* ASSIGNMENT *
Return copies of the lines below that mention "assert".

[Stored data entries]
(* ===== verification/FdManager.v ===== *)
(** * [sylar::FdCtx] and [sylar::FdManager]: [sylar/fd_manager.h], [sylar/fd_manager.cc]

    The table of descriptor contexts the hooked system calls consult.  A
    context is shared between the table and its users, so contexts live in a
    heap and the table holds their addresses.  The kernel is a parameter:
    [fstat] tells whether a descriptor exists and is a socket, and [getfl],
    [setfl] are [fcntl_f(fd, F_GETFL)] and [fcntl_f(fd, F_SETFL, flags)] on an
    abstract kernel state.

    [get] holds the read lock for its test and the write lock for the rest; it
    is two atomic steps, [get_read] and [get_write]. *)

From stdpp Require Import base list gmap.
From Stdlib Require Import ZArith Lia.
From S2P Require Import Prelude.

Record FdCtx := mkFdCtx {
  m_isInit : bool;
  m_isSocket : bool;
  m_sysNonblock : bool;
  m_userNonblock : bool;
  m_isClosed : bool;
  m_fd : Z;
  m_recvTimeout : Z;
  m_sendTimeout : Z;
}.

Definition O_NONBLOCK : Z := 2048.
Definition SO_RCVTIMEO : Z := 20.
Definition SO_SNDTIMEO : Z := 21.

Definition setUserNonblock (v : bool) (c : FdCtx) : FdCtx :=
  mkFdCtx (m_isInit c) (m_isSocket c) (m_sysNonblock c) v (m_isClosed c) (m_fd c)
    (m_recvTimeout c) (m_sendTimeout c).

Definition setSysNonblock (v : bool) (c : FdCtx) : FdCtx :=
  mkFdCtx (m_isInit c) (m_isSocket c) v (m_userNonblock c) (m_isClosed c) (m_fd c)
    (m_recvTimeout c) (m_sendTimeout c).

Definition setTimeout (type v : Z) (c : FdCtx) : FdCtx :=
  let '(r, s) := if (type =? SO_RCVTIMEO)%Z then (u64 v, m_sendTimeout c)
                 else (m_recvTimeout c, u64 v) in
  mkFdCtx (m_isInit c) (m_isSocket c) (m_sysNonblock c) (m_userNonblock c) (m_isClosed c)
    (m_fd c) r s.

Definition getTimeout (type : Z) (c : FdCtx) : Z :=
  if (type =? SO_RCVTIMEO)%Z then m_recvTimeout c else m_sendTimeout c.

Section kernel.
Context {K : Type}.
Context (fstat : K -> Z -> option bool).
Context (getfl : K -> Z -> Z) (setfl : Z -> Z -> K -> K).

(** [FdCtx::init] *)
Definition init (c : FdCtx) (k : K) : bool * FdCtx * K :=
  if m_isInit c then (true, c, k) else
  let '(isInit, isSocket) :=
    match fstat k (m_fd c) with None => (false, false) | Some sock => (true, sock) end in
  let k' :=
    if isSocket then
      let flags := getfl k (m_fd c) in
      if (Z.land flags O_NONBLOCK =? 0)%Z then setfl (m_fd c) (Z.lor flags O_NONBLOCK) k else k
    else k in
  (isInit,
   mkFdCtx isInit isSocket isSocket false false (m_fd c) (u64 (-1)) (u64 (-1)), k').

(** [FdCtx(fd)] *)
Definition newFdCtx (fd : Z) (k : K) : FdCtx * K :=
  let '(_, c, k) := init (mkFdCtx false false false false false fd (u64 (-1)) (u64 (-1))) k in
  (c, k).

Record fds := FDS {
  ctxs : gmap nat FdCtx;
  m_datas : list (option nat);
}.

Definition mkFdManager : fds := FDS ∅ [].

(** [m_datas[fd]]: an index outside the vector is undefined. *)
Definition data_at (fd : Z) (s : fds) : outcome (option nat) :=
  if (fd <? 0)%Z then Err (UB index_oob) else deref index_oob (m_datas s !! Z.to_nat fd).

(** The part of [get] under the read lock: [Some r] when it returns [r]. *)
Definition get_read (fd : Z) (auto_create : bool) (s : fds) : outcome (option (option nat)) :=
  if (fd =? -1)%Z then Ok (Some None) else
  if (Z.of_nat (length (m_datas s)) <=? fd)%Z then
    Ok (if auto_create then None else Some None)
  else
    p ← data_at fd s;
    Ok (match p with
        | Some _ => Some p
        | None => if auto_create then None else Some None
        end).

(** [m_datas.resize(fd * 1.5)]: the product is exact in a [double] and its
    conversion to [size_t] truncates. *)
Definition resize (n : nat) (l : list (option nat)) : list (option nat) :=
  take n l ++ replicate (n - length l) None.

(** The rest of [get]; [a] is the address [new FdCtx] returns. *)
Definition get_write (a : nat) (fd : Z) (s : fds) (k : K) : outcome (nat * fds * K) :=
  let '(c, k) := newFdCtx fd k in
  let d := if (Z.of_nat (length (m_datas s)) <=? fd)%Z
           then resize (Z.to_nat (fd * 3 / 2)) (m_datas s) else m_datas s in
  _ ← data_at fd (FDS (ctxs s) d);
  Ok (a, FDS (<[a := c]> (ctxs s)) (<[Z.to_nat fd := Some a]> d), k).

(** [get] when no other thread runs between the two locks. *)
Definition get (a : nat) (fd : Z) (auto_create : bool) (s : fds) (k : K)
    : outcome (option nat * fds * K) :=
  r ← get_read fd auto_create s;
  match r with
  | Some r => Ok (r, s, k)
  | None => '(p, s, k) ← get_write a fd s k; Ok (Some p, s, k)
  end.

Definition delFd (fd : Z) (s : fds) : outcome fds :=
  if (Z.of_nat (length (m_datas s)) <=? fd)%Z then Ok s else
  _ ← data_at fd s;
  Ok (FDS (ctxs s) (<[Z.to_nat fd := None]> (m_datas s))).

(** ** The table as a partial map from descriptors *)

Definition lookup_fd (s : fds) (fd : Z) : option nat :=
  if (fd <? 0)%Z then None else mjoin (m_datas s !! Z.to_nat fd).

Lemma length_resize n l : length l <= n -> length (resize n l) = n.
Proof. intros. unfold resize. rewrite length_app, length_take, length_replicate. lia. Qed.

Lemma mjoin_resize n l i :
  length l <= n -> mjoin (resize n l !! i) = mjoin (l !! i).
Proof.
  intros. unfold resize. rewrite take_ge by lia.
  destruct (decide (i < length l)) as [Hi|Hi].
  - by rewrite lookup_app_l.
  - rewrite lookup_app_r, (lookup_ge_None_2 l) by lia.
    destruct (replicate _ _ !! _) as [x|] eqn:E; [|done].
    apply lookup_replicate in E as [-> _]. done.
Qed.

Lemma data_at_ok fd s :
  (0 <= fd < Z.of_nat (length (m_datas s)))%Z -> data_at fd s = Ok (lookup_fd s fd).
Proof.
  intros. unfold data_at, lookup_fd. destruct (Z.ltb_spec fd 0); [lia|].
  destruct (lookup_lt_is_Some_2 (m_datas s) (Z.to_nat fd)) as [x ->]; [lia|done].
Qed.

Lemma data_at_oob fd s :
  (fd < 0 \/ Z.of_nat (length (m_datas s)) <= fd)%Z -> data_at fd s = Err (UB index_oob).
Proof.
  intros. unfold data_at. destruct (Z.ltb_spec fd 0); [done|].
  by rewrite lookup_ge_None_2 by lia.
Qed.

Lemma lookup_fd_oob fd s :
  (Z.of_nat (length (m_datas s)) <= fd)%Z -> lookup_fd s fd = None.
Proof.
  intros. unfold lookup_fd. destruct (Z.ltb_spec fd 0); [done|].
  by rewrite lookup_ge_None_2 by lia.
Qed.

(** Storing into the table changes one descriptor. *)
Lemma lookup_fd_insert c d fd p fd' :
  (0 <= fd < Z.of_nat (length d))%Z ->
  lookup_fd (FDS c (<[Z.to_nat fd := p]> d)) fd' =
    if decide (fd' = fd) then p else mjoin (if (fd' <? 0)%Z then None else d !! Z.to_nat fd').
Proof.
  intros Hfd. unfold lookup_fd. simpl. destruct (Z.ltb_spec fd' 0).
  - by rewrite decide_False by lia.
  - case_decide as E.
    + subst. by rewrite list_lookup_insert_eq by lia.
    + by rewrite list_lookup_insert_ne by lia.
Qed.

(** [get(fd, false)] on any table: what the table holds. *)
Lemma get_existing a fd s k :
  (-1 <= fd)%Z -> get a fd false s k = Ok (lookup_fd s fd, s, k).
Proof.
  intros Hfd. unfold get, get_read. destruct (Z.eqb_spec fd (-1)) as [->|]; [done|].
  destruct (Z.leb_spec (Z.of_nat (length (m_datas s))) fd).
  - by rewrite lookup_fd_oob.
  - rewrite data_at_ok by lia. simpl. by destruct (lookup_fd s fd).
Qed.

Lemma get_present a fd b p s k :
  lookup_fd s fd = Some p -> get a fd b s k = Ok (Some p, s, k).
Proof.
  intros Hp. unfold get, get_read.
  assert (0 <= fd < Z.of_nat (length (m_datas s)))%Z as Hfd.
  { split.
    - unfold lookup_fd in Hp. destruct (Z.ltb_spec fd 0); [done|lia].
    - destruct (Z.ltb_spec fd (Z.of_nat (length (m_datas s)))); [done|].
      by rewrite lookup_fd_oob in Hp. }
  destruct (Z.eqb_spec fd (-1)); [lia|].
  destruct (Z.leb_spec (Z.of_nat (length (m_datas s))) fd); [lia|].
  rewrite data_at_ok, Hp by lia. done.
Qed.

(** Creation: the new context is for [fd], is in the table, and every other
    descriptor keeps its context. *)
Lemma get_write_spec a fd s k :
  (0 <= fd)%Z -> (2 <= fd \/ fd < Z.of_nat (length (m_datas s)))%Z -> ctxs s !! a = None ->
  exists s', get_write a fd s k = Ok (a, s', (newFdCtx fd k).2)
    /\ ctxs s' = <[a := (newFdCtx fd k).1]> (ctxs s)
    /\ (forall fd', lookup_fd s' fd' = if decide (fd' = fd) then Some a else lookup_fd s fd')
    /\ length (m_datas s) <= length (m_datas s').
Proof.
  intros H0 Hfd Ha. unfold get_write. destruct (newFdCtx fd k) as [c k'].
  set (d := if (_ <=? _)%Z then _ else _).
  assert ((fd < Z.of_nat (length d))%Z /\ length (m_datas s) <= length d
    /\ forall i, mjoin (d !! i) = mjoin (m_datas s !! i)) as (Hlen & Hge & Hd).
  { subst d. destruct (Z.leb_spec (Z.of_nat (length (m_datas s))) fd).
    - assert (fd + 1 <= fd * 3 / 2)%Z by (apply Z.div_le_lower_bound; lia).
      rewrite length_resize by lia. split_and!; [lia..|].
      intros i. apply mjoin_resize. lia.
    - done. }
  rewrite data_at_ok by (simpl; lia). simpl.
  eexists. split; [reflexivity|]. simpl. split_and!; [done| |rewrite length_insert; lia].
  intros fd'. rewrite lookup_fd_insert by lia. case_decide; [done|]. unfold lookup_fd.
  destruct (fd' <? 0)%Z; [done|]. apply Hd.
Qed.

Lemma delFd_spec fd s :
  (0 <= fd)%Z ->
  exists s', delFd fd s = Ok s' /\ ctxs s' = ctxs s
    /\ forall fd', lookup_fd s' fd' = if decide (fd' = fd) then None else lookup_fd s fd'.
Proof.
  intros H0. unfold delFd. destruct (Z.leb_spec (Z.of_nat (length (m_datas s))) fd).
  - exists s. split_and!; [done..|]. intros fd'. case_decide; [subst|done].
    by rewrite lookup_fd_oob.
  - rewrite data_at_ok by lia. simpl. eexists. split_and!; [done..|].
    intros fd'. rewrite lookup_fd_insert by lia. case_decide; [done|]. unfold lookup_fd.
    by destruct (fd' <? 0)%Z.
Qed.
End kernel.

(** ** Properties *)

Section properties.
Context {K : Type} (fstat : K -> Z -> option bool).
Context (getfl : K -> Z -> Z) (setfl : Z -> Z -> K -> K).

(** For a descriptor from 2 up (or any the table already covers),
    [get(fd, true)] returns a context built for that descriptor and leaves
    every other descriptor's context alone, and later calls return the same
    context until [delFd(fd)], after which [get(fd)] is null and the others
    are still untouched. *)
Theorem fd_manager_get_stable a fd s k :
  (2 <= fd \/ 0 <= fd < Z.of_nat (length (m_datas s)))%Z -> ctxs s !! a = None ->
  lookup_fd s fd = None ->
  exists s1 k1 s2,
    get fstat getfl setfl a fd true s k = Ok (Some a, s1, k1)
    /\ ctxs s1 !! a = Some (newFdCtx fstat getfl setfl fd k).1
    /\ (forall a' b, get fstat getfl setfl a' fd b s1 k1 = Ok (Some a, s1, k1))
    /\ (forall fd', fd' <> fd -> lookup_fd s1 fd' = lookup_fd s fd')
    /\ delFd fd s1 = Ok s2
    /\ (forall a', get fstat getfl setfl a' fd false s2 k1 = Ok (None, s2, k1))
    /\ (forall fd', fd' <> fd -> lookup_fd s2 fd' = lookup_fd s fd').
Proof.
  intros Hfd Ha Hn. assert (0 <= fd)%Z as H0 by lia.
  destruct (get_write_spec fstat getfl setfl a fd s k) as (s1 & Hw & Hc & Hl & _);
    [lia|lia|done|].
  destruct (delFd_spec fd s1 H0) as (s2 & Hdel & _ & Hl2).
  exists s1, (newFdCtx fstat getfl setfl fd k).2, s2. split_and!.
  - unfold get, get_read. destruct (Z.eqb_spec fd (-1)); [lia|].
    destruct (Z.leb_spec (Z.of_nat (length (m_datas s))) fd); simpl.
    + by rewrite Hw.
    + rewrite data_at_ok, Hn by lia. simpl. by rewrite Hw.
  - rewrite Hc. apply lookup_insert_eq.
  - intros a' b. apply get_present. by rewrite Hl, decide_True.
  - intros fd' Hne. by rewrite Hl, decide_False.
  - done.
  - intros a'. rewrite get_existing by lia. by rewrite Hl2, decide_True.
  - intros fd' Hne. by rewrite Hl2, Hl, !decide_False.
Qed.

(** On an empty table [get(0, true)] and [get(1, true)] store past the
    end of the vector ([0 * 1.5] and [1 * 1.5] truncate to sizes that do not
    cover the index), and so does every call with a descriptor below -1. *)
Theorem fd_manager_small_fd_oob a fd b k :
  (fd = 0 \/ fd = 1 \/ fd < -1)%Z ->
  get fstat getfl setfl a fd (if (fd <? -1)%Z then b else true) mkFdManager k =
    Err (UB index_oob).
Proof.
  intros Hfd. unfold get, get_read. destruct (Z.eqb_spec fd (-1)); [lia|].
  destruct Hfd as [->|[->|Hfd]].
  - cbn -[get_write]. unfold get_write. destruct (newFdCtx _ _ _ _ _). reflexivity.
  - cbn -[get_write]. unfold get_write. destruct (newFdCtx _ _ _ _ _). reflexivity.
  - destruct (Z.ltb_spec fd (-1)); [|lia]. simpl.
    destruct (Z.leb_spec (Z.of_nat 0) fd); [lia|]. by rewrite data_at_oob by lia.
Qed.

(** [fcntl]: the flags set are the flags got. *)
Hypothesis getfl_setfl : forall k fd fl, getfl (setfl fd fl k) fd = fl.

(** A context built for a socket has switched the descriptor to
    non-blocking in the kernel and records that as the system's setting, not
    the user's; for anything else the kernel is left alone and the context
    is not a socket; both timeouts start as "none" ([~0]). *)
Theorem fdctx_init_nonblock fd k :
  let '(c, k') := newFdCtx fstat getfl setfl fd k in
  m_fd c = fd /\ m_userNonblock c = false
  /\ getTimeout SO_RCVTIMEO c = (2 ^ 64 - 1)%Z /\ getTimeout SO_SNDTIMEO c = (2 ^ 64 - 1)%Z
  /\ m_isInit c = bool_decide (fstat k fd <> None)
  /\ (fstat k fd = Some true ->
        m_isSocket c = true /\ m_sysNonblock c = true
        /\ Z.land (getfl k' fd) O_NONBLOCK <> 0%Z)
  /\ (fstat k fd <> Some true -> m_isSocket c = false /\ m_sysNonblock c = false /\ k' = k).
Proof.
  unfold newFdCtx, init. simpl. destruct (fstat k fd) as [[|]|] eqn:E; simpl;
    split_and!; try done.
  intros _. split_and!; try done.
  destruct (Z.eqb_spec (Z.land (getfl k fd) O_NONBLOCK) 0) as [Hz|Hz]; [|done].
  rewrite getfl_setfl, Z.land_lor_distr_l, Hz. done.
Qed.
End properties.

Lemma fd_manager_get_stable_witness :
  exists s1 k1 s2,
    get (fun (_ : unit) _ => Some true) (fun _ _ => 0%Z) (fun _ _ k => k) 7 5 true mkFdManager tt
      = Ok (Some 7, s1, k1) /\ delFd 5 s1 = Ok s2 /\ lookup_fd s2 5 = None.
Proof.
  destruct (fd_manager_get_stable (fun (_ : unit) _ => Some true) (fun _ _ => 0%Z)
    (fun _ _ k => k) 7 5 mkFdManager tt ltac:(lia) eq_refl eq_refl)
    as (s1 & k1 & s2 & H1 & _ & _ & _ & H2 & H3 & _).
  exists s1, k1, s2. split; [exact H1|]. split; [exact H2|].
  specialize (H3 0). rewrite get_existing in H3 by lia. by injection H3.
Defined.

Lemma fd_manager_small_fd_oob_witness :
  get (fun (_ : unit) _ => Some false) (fun _ _ => 0%Z) (fun _ _ k => k) 7 1 true mkFdManager tt
    = Err (UB index_oob).
Proof.
  apply (fd_manager_small_fd_oob (fun (_ : unit) _ => Some false) (fun _ _ => 0%Z)
    (fun _ _ k => k) 7 1 true tt). lia.
Defined.

(** A kernel with one flag word per descriptor. *)
Lemma fdctx_init_nonblock_witness :
  let '(c, k') := newFdCtx (fun (_ : Z -> Z) fd => Some (fd =? 5)%Z) (fun k fd => k fd)
    (fun fd fl k fd' => if (fd' =? fd)%Z then fl else k fd') 5 (fun _ => 0%Z) in
  m_sysNonblock c = true /\ Z.land (k' 5%Z) O_NONBLOCK <> 0%Z.
Proof.
  pose proof (fdctx_init_nonblock (fun (_ : Z -> Z) fd => Some (fd =? 5)%Z) (fun k fd => k fd)
    (fun fd fl k fd' => if (fd' =? fd)%Z then fl else k fd')
    ltac:(intros; simpl; by rewrite Z.eqb_refl) 5 (fun _ => 0%Z)) as H.
  destruct (newFdCtx _ _ _ _ _) as [c k']. destruct H as (_ & _ & _ & _ & _ & H & _).
  destruct (H eq_refl) as (_ & H1 & H2). split; [exact H1|exact H2].
Defined.

(** [get] does not test again under the write lock: when two threads pass
    the test for the same new descriptor, both create a context, and the first
    thread's context is no longer the one the table returns. *)
Theorem fd_manager_double_create :
  let g := get_write (fun (_ : unit) _ => Some true) (fun _ _ => 0%Z) (fun _ _ k => k) in
  get_read 5 true mkFdManager = Ok None
  /\ match g 1 5%Z mkFdManager tt with
     | Ok (p, s, k) =>
         match g 2 5%Z s k with
         | Ok (_, s', _) => p = 1 /\ lookup_fd s' 5 = Some 2
         | _ => False
         end
     | _ => False
     end.
Proof. split; [reflexivity|]. vm_compute. split; reflexivity. Qed.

* OUTPUT BELOW *
  assert (0 <= fd < Z.of_nat (length (m_datas s)))%Z as Hfd.
  assert ((fd < Z.of_nat (length d))%Z /\ length (m_datas s) <= length d
    - assert (fd + 1 <= fd * 3 / 2)%Z by (apply Z.div_le_lower_bound; lia).
  intros Hfd Ha Hn. assert (0 <= fd)%Z as H0 by lia.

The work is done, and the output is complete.